Buchanan is reportedly ready to "take aim especially at Bush, his former fellow Republican, for being 'basically a nice fellow, but clueless'' on foreign policy issues, an area of expertise for Buchanan. 'They think they've shed a lot of blood in that Republican Party lately,' Buchanan said. 'But you wait 'til we get ahold of old W.'" Oh boy, it won't be much longer now, and I can hardly wait!
Perot, contrary to the "buzz" in the McCainiac media, is not about to step into the race: his family is adamantly opposed, and Ross himself has made no move toward initiating the petition process: in a few days he must sign a declaration of intent to file petitions in several states, and his aides report no move to meet the deadline. Meanwhile, Reform Party Secretary Jim Mangia has managed to generate more newspaper stories about his petition drive to draft Perot than the number of names on his petition.

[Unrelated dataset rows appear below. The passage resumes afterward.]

Lemma fold_fmin_spec xs : forall m,
  is_nan m = false -> Forall (fun y => is_nan y = false) xs ->
  fold_left fmin xs m ∈ m :: xs
  /\ PrimFloat.leb (fold_left fmin xs m) m = true
  /\ forall y, y ∈ xs -> PrimFloat.leb (fold_left fmin xs m) y = true.
Proof.
  induction xs as [|y xs IH]; intros m Hm Hxs; cbn [fold_left].
  - split; [apply list_elem_of_here|]. split; [by apply fleb_refl|].
    intros y Hy. by apply elem_of_nil in Hy.
  - apply Forall_cons in Hxs as [Hy Hxs].
    assert (is_nan (fmin m y) = false) as Hm'
      by (unfold fmin; by destruct (PrimFloat.ltb y m)).
    destruct (IH (fmin m y) Hm' Hxs) as (Hin & Hle & Hall).
    set (r := fold_left fmin xs (fmin m y)) in *.
    assert (PrimFloat.leb (fmin m y) m = true
            /\ PrimFloat.leb (fmin m y) y = true) as [Hmm Hmy].
    { unfold fmin. destruct (PrimFloat.ltb y m) eqn:Hlt.
      - split; [by apply fltb_leb | by apply fleb_refl].
      - split; [by apply fleb_refl | by apply fleb_total]. }
    split; [|split].
    + apply elem_of_cons in Hin as [Hr|Hin].
      * rewrite Hr. unfold fmin. destruct (PrimFloat.ltb y m).
        -- apply list_elem_of_further, list_elem_of_here.
        -- apply list_elem_of_here.
      * by do 2 apply list_elem_of_further.
    + by eapply fleb_trans.
    + intros z [->|Hz]%elem_of_cons; [by eapply fleb_trans | by apply Hall].
Qed.

Lemma fold_fmax_spec xs : forall m,
  is_nan m = false -> Forall (fun y => is_nan y = false) xs ->
  fold_left fmax xs m ∈ m :: xs
  /\ PrimFloat.leb m (fold_left fmax xs m) = true
  /\ forall y, y ∈ xs -> PrimFloat.leb y (fold_left fmax xs m) = true.
Proof.
  induction xs as [|y xs IH]; intros m Hm Hxs; cbn [fold_left].
  - split; [apply list_elem_of_here|]. split; [by apply fleb_refl|].
    intros y Hy. by apply elem_of_nil in Hy.
  - apply Forall_cons in Hxs as [Hy Hxs].
    assert (is_nan (fmax m y) = false) as Hm'
      by (unfold fmax; by destruct (PrimFloat.ltb m y)).
    destruct (IH (fmax m y) Hm' Hxs) as (Hin & Hle & Hall).
    set (r := fold_left fmax xs (fmax m y)) in *.
    assert (PrimFloat.leb m (fmax m y) = true
            /\ PrimFloat.leb y (fmax m y) = true) as [Hmm Hmy].
    { unfold fmax. destruct (PrimFloat.ltb m y) eqn:Hlt.
      - split; [by apply fltb_leb | by apply fleb_refl].
      - split; [by apply fleb_refl | by apply fleb_total]. }
    split; [|split].
    + apply elem_of_cons in Hin as [Hr|Hin].
      * rewrite Hr. unfold fmax. destruct (PrimFloat.ltb m y).
        -- apply list_elem_of_further, list_elem_of_here.
        -- apply list_elem_of_here.
      * by do 2 apply list_elem_of_further.
    + by eapply fleb_trans.
    + intros z [->|Hz]%elem_of_cons; [by eapply fleb_trans | by apply Hall].
Qed.

Lemma drop_nan_spec col y :
  y ∈ drop_nan col <-> y ∈ col /\ is_nan y = false.
Proof.
  unfold drop_nan. rewrite !list_elem_of_In, filter_In.
  by rewrite negb_true_iff.
Qed.

Lemma drop_nan_Forall col : Forall (fun y => is_nan y = false) (drop_nan col).
Proof. apply Forall_forall. intros y Hy. by apply drop_nan_spec in Hy as [_ ?]. Qed.

Lemma series_min_spec col :
  drop_nan col <> [] ->
  series_min col ∈ col
  /\ is_nan (series_min col) = false
  /\ forall y, y ∈ col -> is_nan y = false ->
       PrimFloat.leb (series_min col) y = true.
Proof.
  intros Hne. pose proof (drop_nan_Forall col) as Hall.
  pose proof (drop_nan_spec col) as Hspec.
  unfold series_min.
  destruct (drop_nan col) as [|x xs]; [done|].
  apply Forall_cons in Hall as [Hx Hxs].
  destruct (fold_fmin_spec xs x Hx Hxs) as (Hin & Hle & Hlow).
  split; [by apply Hspec|]. split; [by apply Hspec|].
  intros y Hy Hnan.
  assert (y ∈ x :: xs) as [->|Hyx]%elem_of_cons by (by apply Hspec);
    [done | by apply Hlow].
Qed.

Lemma series_max_spec col :
  drop_nan col <> [] ->
  series_max col ∈ col
  /\ is_nan (series_max col) = false
  /\ forall y, y ∈ col -> is_nan y = false ->
       PrimFloat.leb y (series_max col) = true.
Proof.
  intros Hne. pose proof (drop_nan_Forall col) as Hall.
  pose proof (drop_nan_spec col) as Hspec.
  unfold series_max.
  destruct (drop_nan col) as [|x xs]; [done|].
  apply Forall_cons in Hall as [Hx Hxs].
  destruct (fold_fmax_spec xs x Hx Hxs) as (Hin & Hle & Hlow).
  split; [by apply Hspec|]. split; [by apply Hspec|].
  intros y Hy Hnan.
  assert (y ∈ x :: xs) as [->|Hyx]%elem_of_cons by (by apply Hspec);
    [done | by apply Hlow].
Qed.

(** C8: [analyze_slipstream] returns the minimum of the DistanceToCarAhead
    column and the maximum of the Speed column (of the values that are not
    missing: an element of the column below, respectively above, all
    others), and its flag is true exactly when that minimum is strictly
    below the distance threshold and that maximum strictly above the speed
    threshold; the thresholds default to 50.0 and 300.0. *)
Theorem analyze_slipstream_spec (telemetry : telemetry_table)
    (min_distance min_speed : float) :
  let dist := col_DistanceToCarAhead telemetry in
  let speed := col_Speed telemetry in
  let '(has_slipstream, min_dist, max_speed) :=
    analyze_slipstream telemetry min_distance min_speed in
  min_dist = series_min dist
  /\ max_speed = series_max speed
  /\ (has_slipstream = true <->
      PrimFloat.ltb min_dist min_distance = true
      /\ PrimFloat.ltb min_speed max_speed = true)
  /\ (drop_nan dist <> [] ->
      min_dist ∈ dist
      /\ forall y, y ∈ dist -> is_nan y = false ->
           PrimFloat.leb min_dist y = true)
  /\ (drop_nan speed <> [] ->
      max_speed ∈ speed
      /\ forall y, y ∈ speed -> is_nan y = false ->
           PrimFloat.leb y max_speed = true)
  /\ default_min_distance = 50%float
  /\ default_min_speed = 300%float.
Proof.
  cbn zeta. unfold analyze_slipstream.
  split; [done|]. split; [done|]. split; [apply andb_true_iff|].
  split; [|split; [|done]].
  - intros Hne. destruct (series_min_spec _ Hne) as (Hin & _ & Hlow). done.
  - intros Hne. destruct (series_max_spec _ Hne) as (Hin & _ & Hhigh). done.
Qed.

(** The two unit tests of [analyze_slipstream]. *)
Lemma test_analyze_slipstream_with_slipstream :
  analyze_slipstream slipstream_table default_min_distance default_min_speed
  = (true, 30%float, 320%float).
Proof. vm_compute. reflexivity. Qed.

Lemma test_analyze_slipstream_without_slipstream :
  analyze_slipstream no_slipstream_table default_min_distance default_min_speed
  = (false, 60%float, 290%float).
Proof. vm_compute. reflexivity. Qed.

(** The comparisons are strict: a speed of exactly 300 is not enough. *)
Lemma analyze_slipstream_at_threshold :
  analyze_slipstream (TelemetryTable [30%float] [300%float])
                     default_min_distance default_min_speed
  = (false, 30%float, 300%float).
Proof. vm_compute. reflexivity. Qed.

The same media that built up McCain and almost succeeded in nominating him over the heads of the GOP Establishment is now telling us that the Reform Party is a bunch of fractious wackos who can't even decide where they are going to hold their national convention. The followers of former Reform Party chairman Jack Gargan and Jesse Ventura, if not put up to their destructive antics by interested parties, are at the very least following a script that might just as well have been written by the party's worst enemies. But these are the birth pangs and not the death rattle of the Reformers. It is the Republican Party that is dying, as the recent acrimonious campaign made all too clear, and divided against itself. Buchanan says that we are in the midst of a "de-alignment," and that what we are witnessing in the turmoil of the GOP is the ongoing process of the "disintegration of the two major parties. We hope to gather together some of those pieces and put together a plurality in November."

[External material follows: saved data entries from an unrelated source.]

Lemma post_setup_admin_on_store (now : Z) (db : DB) (users : list Row) :
  db !! "users" = Some users ->
  request_db (post_setup_admin now) db
  = match List.filter is_admin users with
    | [admin] =>
        (Sent {| status := 200;
                 body := VObj [("message", VStr "Admin já existe");
                               ("data", VObj admin)] |}, db)
    | _ =>
        (Sent {| status := 200;
                 body := VObj [("message", VStr "Admin criado com sucesso");
                               ("data", adminData);
                               ("adminData", adminData)] |},
         <["users" := (users ++ [spread adminData])%list]> db)
    end.
Proof.
  intros Hdb. unfold request_db, post_setup_admin. cbn -[exec].
  rewrite (exec_select db _ _ _ users Hdb).
  assert (Hcheck : forall rows,
            error (answer_rows "count" [q_limit 1] rows) = None) by reflexivity.
  cbn -[exec answer_rows]. rewrite Hcheck. cbn -[exec].
  rewrite (exec_select db _ _ _ users Hdb).
  rewrite (List.filter_ext _ is_admin) by (intros r; apply andb_true_r).
  unfold answer_rows. cbn [arrange cardinality has_single has_maybeSingle].
  rewrite map_project_star.
  destruct (List.filter is_admin users) as [| admin [| admin' rest]];
    cbn -[exec]; [| reflexivity |];
    by rewrite (exec_insert db _ _ _ users Hdb).
Qed.

End AdminProofs.

(** X22. POST /setup-admin is idempotent on a users table without the
    administrator: the first call inserts the account and a second call
    finds it, inserts nothing and answers "Admin já existe" with it. *)
Theorem setup_admin_is_idempotent {D : JsDate}
  (now later : Z) (db : DB) (users : list Row) :
  db !! "users" = Some users ->
  List.filter (eq_match "email" (VStr "mils@admin.com")) users = [] ->
  let first := request_db (post_setup_admin now) db in
  fst first
  = Sent {| status := 200;
            body := VObj [("message", VStr "Admin criado com sucesso");
                          ("data", adminData);
                          ("adminData", adminData)] |} /\
  snd first = <["users" := (users ++ [spread adminData])%list]> db /\
  request_db (post_setup_admin later) (snd first)
  = (Sent {| status := 200;
             body := VObj [("message", VStr "Admin já existe");
                           ("data", adminData)] |}, snd first).
Proof.
  intros Hdb Hnone first. unfold first.
  rewrite (post_setup_admin_on_store now db users Hdb), Hnone.
  cbn [fst snd]. do 2 (split; [reflexivity |]).
  rewrite (post_setup_admin_on_store later _ _ (lookup_insert_eq _ _ _)).
  by rewrite List.filter_app, Hnone.
Qed.

Lemma setup_admin_is_idempotent_witness :
  let first := request_db (post_setup_admin (D := DemoDate.engine) 7) no_users in
  request_db (post_setup_admin (D := DemoDate.engine) 8) (snd first)
  = (Sent {| status := 200;
             body := VObj [("message", VStr "Admin já existe");
                           ("data", adminData)] |}, snd first).
Proof.
  exact (proj2 (proj2 (setup_admin_is_idempotent (D := DemoDate.engine)
                         7 8 no_users [] eq_refl eq_refl))).
Defined.

(** ** The fallback client, chain by chain *)

Lemma stub_calls_filters (filters rest : list Step) :
  forallb is_filter filters = true ->
  stub_calls stubChain (filters ++ rest) = stub_calls stubChain rest.
Proof.
  induction filters as [| s filters IH]; [reflexivity |].
  cbn [forallb]. intros [Hs Hfilters]%andb_true_iff.
  destruct s; try discriminate Hs; exact (IH Hfilters).
Qed.

(** X23. What the fallback client of supabaseClient.js answers, by the
    shape of the chain. A select followed by filters and orderings only
    is never answered. Such a read ended by maybeSingle, single or range
    resolves to the "not configured" error, as does a lone insert,
    update, delete or upsert. Any method called after a write, and
    limit after a select, is a TypeError that rejects the query. *)
Theorem stub_by_chain_shape
  (t columns : string) (filters : list Step) (s w : Step) (rest : list Step)
  (n : Z) :
  forallb is_filter filters = true ->
  supabaseStub (supabase_from t (q_select columns :: filters)) = Never /\
  (ends_read s = true ->
   supabaseStub (supabase_from t (q_select columns :: filters ++ [s]))
   = Settles (Fulfilled stubResponse)) /\
  supabaseStub (supabase_from t (q_select columns :: filters ++ q_limit n :: rest))
  = Settles (Rejected (not_a_function (q_limit n))) /\
  (is_write w = true ->
   supabaseStub (supabase_from t [w]) = Settles (Fulfilled stubResponse) /\
   supabaseStub (supabase_from t (w :: s :: rest))
   = Settles (Rejected (not_a_function s))).
Proof.
  intros Hfilters. unfold supabaseStub. cbn [chain stub_calls stub_method].
  repeat split.
  - rewrite <- (app_nil_r filters).
    by rewrite (stub_calls_filters filters [] Hfilters).
  - intros Hs. rewrite (stub_calls_filters filters [s] Hfilters).
    by destruct s.
  - by rewrite (stub_calls_filters filters (q_limit n :: rest) Hfilters).
  - destruct w; try discriminate H; reflexivity.
  - destruct w; try discriminate H; by destruct s.
Qed.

A big piece of the Buchanan coalition consists of those, on the Right and the Left, who see our criminal policy of global interventionism as an albatross hung 'round the neck of every American a financial and a moral burden that can no longer be sustained or excused. The starvation of a generation of Iraqi children, which Madeleine Albright has publicly declared is "worth it" the military occupation of the Balkans, which is threatening to explode the rising reaction to American hegemonism in Russia, China, and around the world: these are Buchanan's issues, the real issues that face us as we enter the new millennium, because only he addresses them. In a campaign which promises to consist of a contest to see which candidate is more politically correct, Buchanan will bring the important issues, the presidential issues, and place them at the center of the debate. That, in and of itself, will be a revolutionary act, and alone justifies the campaign no matter how many votes he gets.
And so it's adios, McCain thank God and Greyhound he's (almost) gone! We can all of us breathe a much-needed sigh of relief. No need to start building that bomb shelter. Mad Dog McCain won't get anywhere near that red phone. But don't believe for a minute that the GOP crackup will end with the Philadelphia convention. As Bush moves rapidly Leftward or, as the pundits put it, "toward the Center" he will lose much of his conservative base as he morphs into a McCain replicant, bibbling about "reform" of what, the nation's prep schools? and bragging about his "multicultural" credentials. Don't think for a moment that the excitement has ended: this is going to be one helluva campaign season and the fun has just begun.